» **Task**: Using the listing below, set down exactly the lines starting at the line that contains "Record globals : Type" and ending at the line that contains "else ret tt.", both included, and no others.

» **Material provided**:
(** * brother_ql network backend: discovery and TCP transport

    A shallow embedding of [brother_ql/backends/network.py] together with
    the properties its design document states about it.

    Conventions of the embedding:
    - Python [str] values are Rocq strings, read as sequences of code
      points below 256; [bytes] values are lists of [Byte.byte].
    - Python [float] values (clock readings, socket timeouts) are binary64
      primitive floats; the integer literals [0], [5] and [10] that the
      source mixes with them are the floats of the same value.
    - Module globals, the attributes of a backend object and the outside
      world (network answers, logs of what was sent) are explicit states
      threaded through a state-and-exception monad.  *)

From Stdlib Require Import ZArith String Ascii List Bool Lia PrimFloat.
From stdpp Require Import base option list strings pretty gmap.

Set Warnings "-inexact-float,-register-all".
Local Open Scope Z_scope.
Local Open Scope string_scope.

(** ** Python values, exceptions and the small monad *)

Module Py.

(** The operating-system level reasons for which a socket call fails. *)
Inductive os_failure : Type :=
| ConnectionRefused
| HostUnreachable
| NameResolutionFailure
| BrokenPipe
| OtherErrno (errno : Z).

(** The exception classes the module raises, catches or lets through.
    [socket_timeout] (Python's [socket.timeout]) is a subclass of
    [OSError]; [ValueError] carries its [__cause__] when raised with
    [raise ... from e]. *)
Inductive exn : Type :=
| OSError (reason : os_failure)
| socket_timeout
| ValueError (msg : string) (cause : option exn)
| NotImplementedError (msg : string)
| OverflowError (msg : string)
| KeyError (key : string)
| UnboundLocalError (name : string)
| TimeoutTimerExpired.

(** [isinstance(e, OSError)]. *)
Definition is_OSError (e : exn) : bool :=
  match e with
  | OSError _ | socket_timeout => true
  | _ => false
  end.

(** [isinstance(e, socket.timeout)]. *)
Definition is_socket_timeout (e : exn) : bool :=
  match e with
  | socket_timeout => true
  | _ => false
  end.

(** [isinstance(e, TimeoutTimerExpired)]. *)
Definition is_TimeoutTimerExpired (e : exn) : bool :=
  match e with
  | TimeoutTimerExpired => true
  | _ => false
  end.

(** Outcome of a statement: a value or a raised exception. *)
Inductive result (A : Type) : Type :=
| Ok (a : A)
| Raise (e : exn).
Arguments Ok {A} a.
Arguments Raise {A} e.

(** Computations over a state [S] that may raise.  The state survives
    an exception, as the mutations of a Python object do. *)
Definition M (S A : Type) : Type := S -> result A * S.

Definition ret {S A} (a : A) : M S A := fun s => (Ok a, s).

Definition raise {S A} (e : exn) : M S A := fun s => (Raise e, s).

Definition bind {S A B} (m : M S A) (k : A -> M S B) : M S B :=
  fun s =>
    match m s with
    | (Ok a, s') => k a s'
    | (Raise e, s') => (Raise e, s')
    end.

Definition get_state {S} : M S S := fun s => (Ok s, s).

Definition modify {S} (f : S -> S) : M S unit := fun s => (Ok tt, f s).

(** [try: body / except <class>: handler], where [catches] decides
    whether the raised exception is an instance of the class. *)
Definition try_except {S A} (body : M S A) (catches : exn -> bool)
    (handler : exn -> M S A) : M S A :=
  fun s =>
    match body s with
    | (Ok a, s') => (Ok a, s')
    | (Raise e, s') => if catches e then handler e s' else (Raise e, s')
    end.

Module Notations.
  Notation "x <- m ;; k" := (bind m (fun x => k))
    (at level 100, m at next level, right associativity).
  Notation "m ;;; k" := (bind m (fun _ => k))
    (at level 100, right associativity).
End Notations.

(** *** Strings *)

(** [s.startswith(p)]. *)
Definition startswith (s p : string) : bool := String.prefix p s.

(** [s[n:]]. *)
Fixpoint slice_from (n : nat) (s : string) : string :=
  match n, s with
  | O, _ => s
  | S _, EmptyString => EmptyString
  | S n', String _ r => slice_from n' r
  end.

(** [s.partition(sep)] for a one-character separator: the text before
    the first occurrence, the separator, the text after it; when the
    separator does not occur, the whole string and two empty strings. *)
Fixpoint partition (sep : ascii) (s : string) : string * string * string :=
  match s with
  | EmptyString => (EmptyString, EmptyString, EmptyString)
  | String c r =>
      if Ascii.eqb c sep then (EmptyString, String sep EmptyString, r)
      else let '(h, m, t) := partition sep r in (String c h, m, t)
  end.

(** Truth value of a string: non-empty. *)
Definition truthy (s : string) : bool :=
  match s with
  | EmptyString => false
  | String _ _ => true
  end.

(** *** [int(str)] in base 10 *)

(** White space skipped by [int()] around the literal: the ASCII space
    characters, and NEL and NBSP among the code points from 128 to 255. *)
Definition int_space (c : ascii) : bool :=
  let n := nat_of_ascii c in
  ((9 <=? n) && (n <=? 13) || (n =? 32) || (n =? 133) || (n =? 160))%nat.

Definition is_digit (c : ascii) : bool :=
  let n := nat_of_ascii c in ((48 <=? n) && (n <=? 57))%nat.

Definition is_underscore (c : ascii) : bool := Ascii.eqb c "_"%char.

Definition digit_value (c : ascii) : Z := Z.of_nat (nat_of_ascii c) - 48.

Fixpoint skip_spaces (l : list ascii) : list ascii :=
  match l with
  | c :: r => if int_space c then skip_spaces r else l
  | [] => []
  end.

(** The literal proper: digits, single underscores allowed between two
    digits.  [prev_us] tells whether the previous character was an
    underscore; the result is the value read and the unread rest, or
    [None] when two underscores meet or one ends the literal. *)
Fixpoint scan_digits (acc : Z) (prev_us : bool) (l : list ascii)
  : option (Z * list ascii) :=
  match l with
  | c :: r =>
      if is_digit c then scan_digits (10 * acc + digit_value c) false r
      else if is_underscore c then
        if prev_us then None else scan_digits acc true r
      else if prev_us then None else Some (acc, l)
  | [] => if prev_us then None else Some (acc, [])
  end.

(** [int(s)]: [None] stands for the [ValueError] of an invalid literal. *)
Definition int (s : string) : option Z :=
  let l := skip_spaces (list_ascii_of_string s) in
  let '(sign, l) :=
    match l with
    | c :: r =>
        if Ascii.eqb c "+"%char then (1, r)
        else if Ascii.eqb c "-"%char then (-1, r)
        else (1, l)
    | [] => (1, l)
    end in
  match l with
  | c :: _ =>
      if is_digit c then
        match scan_digits 0 false l with
        | Some (v, rest) =>
            match skip_spaces rest with
            | [] => Some (sign * v)
            | _ :: _ => None
            end
        | None => None
        end
      else None
  | [] => None
  end.

End Py.

Import Py Py.Notations.

(** ** The abstracted SNMP helper module *)

Module quicksnmp.

(** One event seen by the dispatcher loop of a broadcast query: a
    datagram from [source] (an address and a port), or one turn of the
    loop at clock reading [timeNow]. *)
Inductive dispatch_event : Type :=
| Datagram (source : string * Z) (wholeMsg : list Byte.byte)
| TimerTick (timeNow : float).

(** Modelled from the spec: [quicksnmp.broadcastSNMPReq] is not among
    the sources.  It sends one request to the broadcast address, then
    calls [cbRecvFun] for every response received and [cbTimerFun] on
    each turn of the dispatcher loop, and stops when [maxResponses]
    responses have been observed or when a callback raises; the
    exception of a callback leaves the loop and reaches the caller.
    [events] is what the network and the clock present to the loop. *)
Fixpoint broadcastSNMPReq {S Msg : Type} (reqMsg : Msg)
    (cbRecvFun : string * Z -> list Byte.byte -> M S (list Byte.byte))
    (cbTimerFun : float -> M S unit)
    (maxResponses : nat) (events : list dispatch_event) : M S unit :=
  match maxResponses, events with
  | O, _ => ret tt
  | _, [] => ret tt
  | S remaining, Datagram source wholeMsg :: rest =>
      cbRecvFun source wholeMsg ;;;
      broadcastSNMPReq reqMsg cbRecvFun cbTimerFun remaining rest
  | S _, TimerTick timeNow :: rest =>
      cbTimerFun timeNow ;;;
      broadcastSNMPReq reqMsg cbRecvFun cbTimerFun maxResponses rest
  end.

(** What a unicast query comes back with: the values the device
    answered, by object identifier, or an exception. *)
Inductive reply : Type :=
| Answer (dataset : gmap string (list Byte.byte))
| Fails (e : exn).

End quicksnmp.

(** ** [brother_ql/backends/network.py] *)

Module network.

Import quicksnmp.

(** Some SNMP OID's that we can use to get printer information. *)
Definition brother_ql_snmp_oids : gmap string string :=
  list_to_map
    [ ("snmp_get_ip",       "1.3.6.1.4.1.1240.2.3.4.5.2.3.0");
      ("snmp_get_netmask",  "1.3.6.1.4.1.1240.2.3.4.5.2.4.0");
      ("snmp_get_mac",      "1.3.6.1.4.1.1240.2.3.4.5.2.4.0");
      ("snmp_get_location", "1.3.6.1.2.1.1.6.0");
      ("snmp_get_model",    "1.3.6.1.2.1.25.3.2.1.3.1");
      ("snmp_get_serial",   "1.3.6.1.2.1.43.5.1.1.17");
      ("snmp_get_status",   "1.3.6.1.4.1.2435.3.3.9.1.6.1.0") ].

(** [d[key]]: the value, or [KeyError]. *)
Definition getitem {S V} (d : gmap string V) (key : string) : M S V :=
  match d !! key with
  | Some v => ret v
  | None => raise (KeyError key)
  end.

Definition maxWaitForResponses : float := 5%float.
Definition maxNumberOfResponses : nat := 10.

(** The mutable module globals [startedAt] and [foundPrinters]. *)
Record globals : Type := {
  startedAt : float;
  foundPrinters : gset string
}.

(** The globals as the module leaves them when imported. *)
Definition imported : globals :=
  {| startedAt := 0%float; foundPrinters := ∅ |}.

(** An element of the list [list_available_devices] returns. *)
Record device : Type := {
  identifier : string;
  instance : option unit
}.

(** The request of [list_available_devices]: an SNMPv1 get of the
    listed object identifiers under the given community. *)
Record request : Type := {
  req_community : string;
  req_varbinds : list string
}.

(** Countdown callback to check if the requested wait time has elapsed.
    [startedAt] is read from the module globals. *)
Definition cbTimerFun (timeNow : float) : M globals unit :=
  g <- get_state ;;
  if PrimFloat.ltb maxWaitForResponses (PrimFloat.sub timeNow (startedAt g))
  then raise TimeoutTimerExpired
  else ret tt.

(** [f"{transportAddress[0]}:{transportAddress[1]}"]. *)
Definition endpoint (transportAddress : string * Z) : string :=
  fst transportAddress +:+ ":" +:+ pretty (snd transportAddress).

(** Receive data callback; of its four arguments the body uses the
    transport address and the message. *)
Definition cbRecvFun (transportAddress : string * Z)
    (wholeMsg : list Byte.byte) : M globals (list Byte.byte) :=
  modify (fun g => {| startedAt := startedAt g;
                      foundPrinters := {[ endpoint transportAddress ]} ∪ foundPrinters g |}) ;;;
  ret wholeMsg.

(** List all available devices for the network backend.  [now] is the
    reading [time()] returns, [events] what the dispatcher will see. *)
Definition list_available_devices (now : float)
    (events : list dispatch_event) : M globals (list device) :=
  oid_ip <- getitem brother_ql_snmp_oids "snmp_get_ip" ;;
  oid_status <- getitem brother_ql_snmp_oids "snmp_get_status" ;;
  let reqMsg := {| req_community := "public";
                   req_varbinds := [oid_ip; oid_status] |} in
  (* foundPrinters.clear() *)
  modify (fun g => {| startedAt := startedAt g; foundPrinters := ∅ |}) ;;;
  (* startedAt = time(): without a global declaration this binds a
     variable local to the function *)
  let startedAt_local := now in
  try_except
    (broadcastSNMPReq reqMsg cbRecvFun cbTimerFun maxNumberOfResponses events)
    is_TimeoutTimerExpired (fun _ => ret tt) ;;;
  g <- get_state ;;
  ret ((fun printer => {| identifier := "tcp://" +:+ printer;
                          instance := None |})
       <$> elements (foundPrinters g)).

(** *** The backend object *)

(** What a constructor argument can be: a string, or anything else
    (the docstring mentions a raw handle, i.e. an integer). *)
Inductive specifier : Type :=
| SpecStr (v : string)
| SpecHandle (fd : Z).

» **Solved exercise**:
Record globals : Type := {
  startedAt : float;
  foundPrinters : gset string
}.

(** The globals as the module leaves them when imported. *)
Definition imported : globals :=
  {| startedAt := 0%float; foundPrinters := ∅ |}.

(** An element of the list [list_available_devices] returns. *)
Record device : Type := {
  identifier : string;
  instance : option unit
}.

(** The request of [list_available_devices]: an SNMPv1 get of the
    listed object identifiers under the given community. *)
Record request : Type := {
  req_community : string;
  req_varbinds : list string
}.

(** Countdown callback to check if the requested wait time has elapsed.
    [startedAt] is read from the module globals. *)
Definition cbTimerFun (timeNow : float) : M globals unit :=
  g <- get_state ;;
  if PrimFloat.ltb maxWaitForResponses (PrimFloat.sub timeNow (startedAt g))
  then raise TimeoutTimerExpired
  else ret tt.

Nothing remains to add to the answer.